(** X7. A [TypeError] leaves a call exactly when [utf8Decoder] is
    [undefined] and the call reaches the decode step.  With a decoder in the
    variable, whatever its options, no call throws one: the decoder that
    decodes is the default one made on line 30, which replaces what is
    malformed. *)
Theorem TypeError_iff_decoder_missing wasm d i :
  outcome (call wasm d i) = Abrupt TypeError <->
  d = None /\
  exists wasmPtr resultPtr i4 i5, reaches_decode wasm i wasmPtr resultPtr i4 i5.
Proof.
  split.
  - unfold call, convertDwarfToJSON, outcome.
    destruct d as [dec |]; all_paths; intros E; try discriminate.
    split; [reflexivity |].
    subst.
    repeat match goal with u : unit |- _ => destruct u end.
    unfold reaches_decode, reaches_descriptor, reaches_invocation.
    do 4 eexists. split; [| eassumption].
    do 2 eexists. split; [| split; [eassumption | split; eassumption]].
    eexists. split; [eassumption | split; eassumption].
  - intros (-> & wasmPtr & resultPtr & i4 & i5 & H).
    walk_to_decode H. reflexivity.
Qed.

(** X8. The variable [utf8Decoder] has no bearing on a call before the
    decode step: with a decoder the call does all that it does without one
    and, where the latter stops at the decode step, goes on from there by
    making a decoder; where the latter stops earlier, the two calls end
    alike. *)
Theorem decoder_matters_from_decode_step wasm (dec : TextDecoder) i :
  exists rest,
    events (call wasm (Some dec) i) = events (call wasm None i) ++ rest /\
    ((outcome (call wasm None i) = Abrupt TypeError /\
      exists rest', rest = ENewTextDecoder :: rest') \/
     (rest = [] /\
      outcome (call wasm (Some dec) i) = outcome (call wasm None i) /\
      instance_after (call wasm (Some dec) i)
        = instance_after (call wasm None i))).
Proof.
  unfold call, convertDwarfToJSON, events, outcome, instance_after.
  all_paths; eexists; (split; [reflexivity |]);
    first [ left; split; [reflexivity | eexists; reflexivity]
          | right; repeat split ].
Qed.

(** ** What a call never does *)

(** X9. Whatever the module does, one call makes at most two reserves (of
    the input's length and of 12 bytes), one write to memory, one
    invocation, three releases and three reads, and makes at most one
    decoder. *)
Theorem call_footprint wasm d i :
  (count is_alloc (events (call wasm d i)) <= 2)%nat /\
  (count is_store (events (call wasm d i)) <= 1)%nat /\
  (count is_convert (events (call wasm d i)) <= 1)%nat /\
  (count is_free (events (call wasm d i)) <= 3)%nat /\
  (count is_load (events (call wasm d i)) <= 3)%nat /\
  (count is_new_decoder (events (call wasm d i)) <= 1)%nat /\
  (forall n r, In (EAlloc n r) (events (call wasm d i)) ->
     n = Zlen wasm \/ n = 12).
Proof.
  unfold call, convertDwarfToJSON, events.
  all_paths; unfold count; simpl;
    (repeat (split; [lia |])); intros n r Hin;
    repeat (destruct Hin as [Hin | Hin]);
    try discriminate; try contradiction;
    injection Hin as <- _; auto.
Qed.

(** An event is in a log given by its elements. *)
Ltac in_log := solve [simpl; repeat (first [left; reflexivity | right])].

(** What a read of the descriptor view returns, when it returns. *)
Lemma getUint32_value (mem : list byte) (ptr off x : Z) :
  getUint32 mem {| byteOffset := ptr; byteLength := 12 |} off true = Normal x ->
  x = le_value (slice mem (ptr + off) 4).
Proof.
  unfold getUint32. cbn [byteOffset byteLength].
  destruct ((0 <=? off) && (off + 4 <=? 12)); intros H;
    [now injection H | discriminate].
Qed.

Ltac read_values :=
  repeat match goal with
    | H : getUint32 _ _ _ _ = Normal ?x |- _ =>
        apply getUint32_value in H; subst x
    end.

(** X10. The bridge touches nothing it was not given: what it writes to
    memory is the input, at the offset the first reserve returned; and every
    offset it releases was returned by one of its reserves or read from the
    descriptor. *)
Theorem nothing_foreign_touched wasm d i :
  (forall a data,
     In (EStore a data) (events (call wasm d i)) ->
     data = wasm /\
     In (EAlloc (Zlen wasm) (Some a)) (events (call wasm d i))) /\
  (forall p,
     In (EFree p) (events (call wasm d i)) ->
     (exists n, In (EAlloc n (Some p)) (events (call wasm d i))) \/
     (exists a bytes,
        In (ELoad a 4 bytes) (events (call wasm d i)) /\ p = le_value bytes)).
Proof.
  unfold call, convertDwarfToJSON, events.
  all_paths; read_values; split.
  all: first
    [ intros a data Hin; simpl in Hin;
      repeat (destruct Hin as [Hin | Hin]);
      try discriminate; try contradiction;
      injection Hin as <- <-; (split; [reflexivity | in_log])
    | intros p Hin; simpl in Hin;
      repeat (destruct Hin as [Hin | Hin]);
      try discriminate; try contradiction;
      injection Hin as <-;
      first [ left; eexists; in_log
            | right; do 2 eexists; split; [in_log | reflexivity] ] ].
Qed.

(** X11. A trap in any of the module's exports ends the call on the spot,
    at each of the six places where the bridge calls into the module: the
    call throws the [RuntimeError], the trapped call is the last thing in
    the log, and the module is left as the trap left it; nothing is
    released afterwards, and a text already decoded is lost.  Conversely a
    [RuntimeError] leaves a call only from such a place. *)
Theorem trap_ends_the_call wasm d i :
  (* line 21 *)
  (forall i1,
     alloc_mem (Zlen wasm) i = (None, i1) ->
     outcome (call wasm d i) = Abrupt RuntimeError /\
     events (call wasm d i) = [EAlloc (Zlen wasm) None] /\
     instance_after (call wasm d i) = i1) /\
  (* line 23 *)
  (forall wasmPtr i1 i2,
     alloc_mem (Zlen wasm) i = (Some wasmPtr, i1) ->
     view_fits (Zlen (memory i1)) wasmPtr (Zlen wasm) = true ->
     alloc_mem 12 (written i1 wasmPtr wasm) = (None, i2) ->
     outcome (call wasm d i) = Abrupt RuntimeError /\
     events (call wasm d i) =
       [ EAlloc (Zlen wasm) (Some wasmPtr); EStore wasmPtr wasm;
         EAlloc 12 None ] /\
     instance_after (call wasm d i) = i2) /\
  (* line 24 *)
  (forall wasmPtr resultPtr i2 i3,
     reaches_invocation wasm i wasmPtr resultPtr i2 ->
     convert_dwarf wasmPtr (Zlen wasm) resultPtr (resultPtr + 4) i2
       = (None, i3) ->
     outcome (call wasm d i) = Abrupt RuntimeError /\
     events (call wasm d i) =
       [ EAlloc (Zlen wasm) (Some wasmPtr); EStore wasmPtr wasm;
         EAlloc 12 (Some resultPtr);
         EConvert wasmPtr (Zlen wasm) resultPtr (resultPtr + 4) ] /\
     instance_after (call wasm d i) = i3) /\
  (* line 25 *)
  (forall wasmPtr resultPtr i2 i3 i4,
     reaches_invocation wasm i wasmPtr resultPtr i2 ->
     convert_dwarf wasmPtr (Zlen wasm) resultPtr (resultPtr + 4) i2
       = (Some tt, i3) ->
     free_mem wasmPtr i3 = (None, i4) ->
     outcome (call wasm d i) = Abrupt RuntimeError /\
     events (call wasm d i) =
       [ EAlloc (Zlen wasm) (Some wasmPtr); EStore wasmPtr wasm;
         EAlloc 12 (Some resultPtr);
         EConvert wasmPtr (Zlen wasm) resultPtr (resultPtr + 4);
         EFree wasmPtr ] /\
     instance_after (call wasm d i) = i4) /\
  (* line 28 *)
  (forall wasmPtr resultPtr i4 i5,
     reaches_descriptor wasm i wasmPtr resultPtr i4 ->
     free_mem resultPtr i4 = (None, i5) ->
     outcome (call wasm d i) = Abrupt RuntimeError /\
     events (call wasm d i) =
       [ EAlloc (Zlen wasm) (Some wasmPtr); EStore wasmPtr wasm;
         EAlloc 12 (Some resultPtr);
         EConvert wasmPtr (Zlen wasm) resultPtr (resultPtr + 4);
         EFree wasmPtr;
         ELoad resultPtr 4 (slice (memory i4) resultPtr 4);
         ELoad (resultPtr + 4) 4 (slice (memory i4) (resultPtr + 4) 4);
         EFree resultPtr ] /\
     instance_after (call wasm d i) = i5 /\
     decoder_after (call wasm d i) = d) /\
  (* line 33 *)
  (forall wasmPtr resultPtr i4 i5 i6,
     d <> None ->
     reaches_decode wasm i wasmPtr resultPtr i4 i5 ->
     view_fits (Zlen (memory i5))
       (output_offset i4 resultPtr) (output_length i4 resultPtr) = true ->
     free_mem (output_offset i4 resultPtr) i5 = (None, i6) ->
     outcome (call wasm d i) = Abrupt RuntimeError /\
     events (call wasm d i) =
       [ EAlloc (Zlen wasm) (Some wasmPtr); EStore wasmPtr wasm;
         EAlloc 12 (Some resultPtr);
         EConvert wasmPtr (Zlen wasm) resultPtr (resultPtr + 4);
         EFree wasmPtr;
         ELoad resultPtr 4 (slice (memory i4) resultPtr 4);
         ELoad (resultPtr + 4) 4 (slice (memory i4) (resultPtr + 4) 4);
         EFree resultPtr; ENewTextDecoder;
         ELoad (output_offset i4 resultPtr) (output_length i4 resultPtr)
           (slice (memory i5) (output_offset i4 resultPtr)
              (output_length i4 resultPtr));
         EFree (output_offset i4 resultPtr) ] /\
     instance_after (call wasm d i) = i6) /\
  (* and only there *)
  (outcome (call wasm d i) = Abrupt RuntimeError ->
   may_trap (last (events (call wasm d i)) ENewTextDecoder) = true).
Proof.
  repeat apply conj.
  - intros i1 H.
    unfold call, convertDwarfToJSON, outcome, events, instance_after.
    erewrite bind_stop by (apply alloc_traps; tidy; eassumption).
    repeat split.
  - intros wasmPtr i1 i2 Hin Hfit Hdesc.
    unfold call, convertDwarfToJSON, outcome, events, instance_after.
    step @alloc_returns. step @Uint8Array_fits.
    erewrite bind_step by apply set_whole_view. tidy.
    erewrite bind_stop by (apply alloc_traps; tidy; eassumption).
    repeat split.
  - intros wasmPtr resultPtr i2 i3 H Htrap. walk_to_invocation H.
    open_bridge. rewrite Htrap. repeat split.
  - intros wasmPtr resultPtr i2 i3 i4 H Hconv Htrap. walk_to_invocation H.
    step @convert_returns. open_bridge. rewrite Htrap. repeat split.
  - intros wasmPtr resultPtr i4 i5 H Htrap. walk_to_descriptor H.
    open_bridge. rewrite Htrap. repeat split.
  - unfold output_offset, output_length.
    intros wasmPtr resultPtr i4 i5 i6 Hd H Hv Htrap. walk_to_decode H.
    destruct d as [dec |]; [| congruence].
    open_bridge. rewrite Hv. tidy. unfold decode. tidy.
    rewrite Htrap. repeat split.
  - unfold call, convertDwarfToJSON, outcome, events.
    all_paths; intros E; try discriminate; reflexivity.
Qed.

________

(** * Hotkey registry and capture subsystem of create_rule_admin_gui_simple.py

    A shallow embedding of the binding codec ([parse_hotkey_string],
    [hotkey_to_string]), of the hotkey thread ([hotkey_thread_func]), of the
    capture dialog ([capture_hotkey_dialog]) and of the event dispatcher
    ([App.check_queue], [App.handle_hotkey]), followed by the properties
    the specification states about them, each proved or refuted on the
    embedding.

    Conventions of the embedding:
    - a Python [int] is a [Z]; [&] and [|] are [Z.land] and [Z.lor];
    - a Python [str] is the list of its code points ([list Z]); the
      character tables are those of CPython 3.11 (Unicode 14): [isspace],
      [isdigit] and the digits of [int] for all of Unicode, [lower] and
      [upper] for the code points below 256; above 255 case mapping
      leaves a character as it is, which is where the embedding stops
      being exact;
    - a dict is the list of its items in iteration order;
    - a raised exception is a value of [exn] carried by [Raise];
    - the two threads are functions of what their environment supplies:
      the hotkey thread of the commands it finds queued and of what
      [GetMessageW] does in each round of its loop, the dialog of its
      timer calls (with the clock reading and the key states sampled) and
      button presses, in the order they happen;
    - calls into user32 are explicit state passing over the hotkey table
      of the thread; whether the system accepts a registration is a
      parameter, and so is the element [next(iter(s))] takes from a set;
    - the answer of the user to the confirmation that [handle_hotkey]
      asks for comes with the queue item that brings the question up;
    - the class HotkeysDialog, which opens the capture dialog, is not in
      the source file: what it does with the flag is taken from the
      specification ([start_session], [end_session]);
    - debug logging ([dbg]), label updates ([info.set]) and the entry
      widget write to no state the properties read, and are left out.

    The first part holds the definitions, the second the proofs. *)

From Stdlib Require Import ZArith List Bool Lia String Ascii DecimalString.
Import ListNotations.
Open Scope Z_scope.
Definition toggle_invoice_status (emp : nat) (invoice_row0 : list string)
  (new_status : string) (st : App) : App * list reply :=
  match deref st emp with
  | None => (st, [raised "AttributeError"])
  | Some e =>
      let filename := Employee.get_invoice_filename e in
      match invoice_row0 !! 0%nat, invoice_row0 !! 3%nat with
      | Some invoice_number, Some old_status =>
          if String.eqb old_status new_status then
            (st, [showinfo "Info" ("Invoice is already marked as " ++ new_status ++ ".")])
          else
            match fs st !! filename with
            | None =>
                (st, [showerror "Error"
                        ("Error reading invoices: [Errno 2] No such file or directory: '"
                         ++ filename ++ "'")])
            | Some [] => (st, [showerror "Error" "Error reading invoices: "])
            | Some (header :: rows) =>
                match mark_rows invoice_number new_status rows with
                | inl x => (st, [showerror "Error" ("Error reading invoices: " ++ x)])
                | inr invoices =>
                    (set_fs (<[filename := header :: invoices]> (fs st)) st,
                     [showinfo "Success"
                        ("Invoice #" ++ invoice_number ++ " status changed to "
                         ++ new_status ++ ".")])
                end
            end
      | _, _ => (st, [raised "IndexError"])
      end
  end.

________

• [Task to complete]:
From the listing above, return the lines starting at the one with "(** X7. A [TypeError]" and ending at the one with "events, outcome, instance_after.", both kept, exactly as they appear and nothing more.

• [Solution for this exercise]:
(** X7. A [TypeError] leaves a call exactly when [utf8Decoder] is
    [undefined] and the call reaches the decode step.  With a decoder in the
    variable, whatever its options, no call throws one: the decoder that
    decodes is the default one made on line 30, which replaces what is
    malformed. *)
Theorem TypeError_iff_decoder_missing wasm d i :
  outcome (call wasm d i) = Abrupt TypeError <->
  d = None /\
  exists wasmPtr resultPtr i4 i5, reaches_decode wasm i wasmPtr resultPtr i4 i5.
Proof.
  split.
  - unfold call, convertDwarfToJSON, outcome.
    destruct d as [dec |]; all_paths; intros E; try discriminate.
    split; [reflexivity |].
    subst.
    repeat match goal with u : unit |- _ => destruct u end.
    unfold reaches_decode, reaches_descriptor, reaches_invocation.
    do 4 eexists. split; [| eassumption].
    do 2 eexists. split; [| split; [eassumption | split; eassumption]].
    eexists. split; [eassumption | split; eassumption].
  - intros (-> & wasmPtr & resultPtr & i4 & i5 & H).
    walk_to_decode H. reflexivity.
Qed.

(** X8. The variable [utf8Decoder] has no bearing on a call before the
    decode step: with a decoder the call does all that it does without one
    and, where the latter stops at the decode step, goes on from there by
    making a decoder; where the latter stops earlier, the two calls end
    alike. *)
Theorem decoder_matters_from_decode_step wasm (dec : TextDecoder) i :
  exists rest,
    events (call wasm (Some dec) i) = events (call wasm None i) ++ rest /\
    ((outcome (call wasm None i) = Abrupt TypeError /\
      exists rest', rest = ENewTextDecoder :: rest') \/
     (rest = [] /\
      outcome (call wasm (Some dec) i) = outcome (call wasm None i) /\
      instance_after (call wasm (Some dec) i)
        = instance_after (call wasm None i))).
Proof.
  unfold call, convertDwarfToJSON, events, outcome, instance_after.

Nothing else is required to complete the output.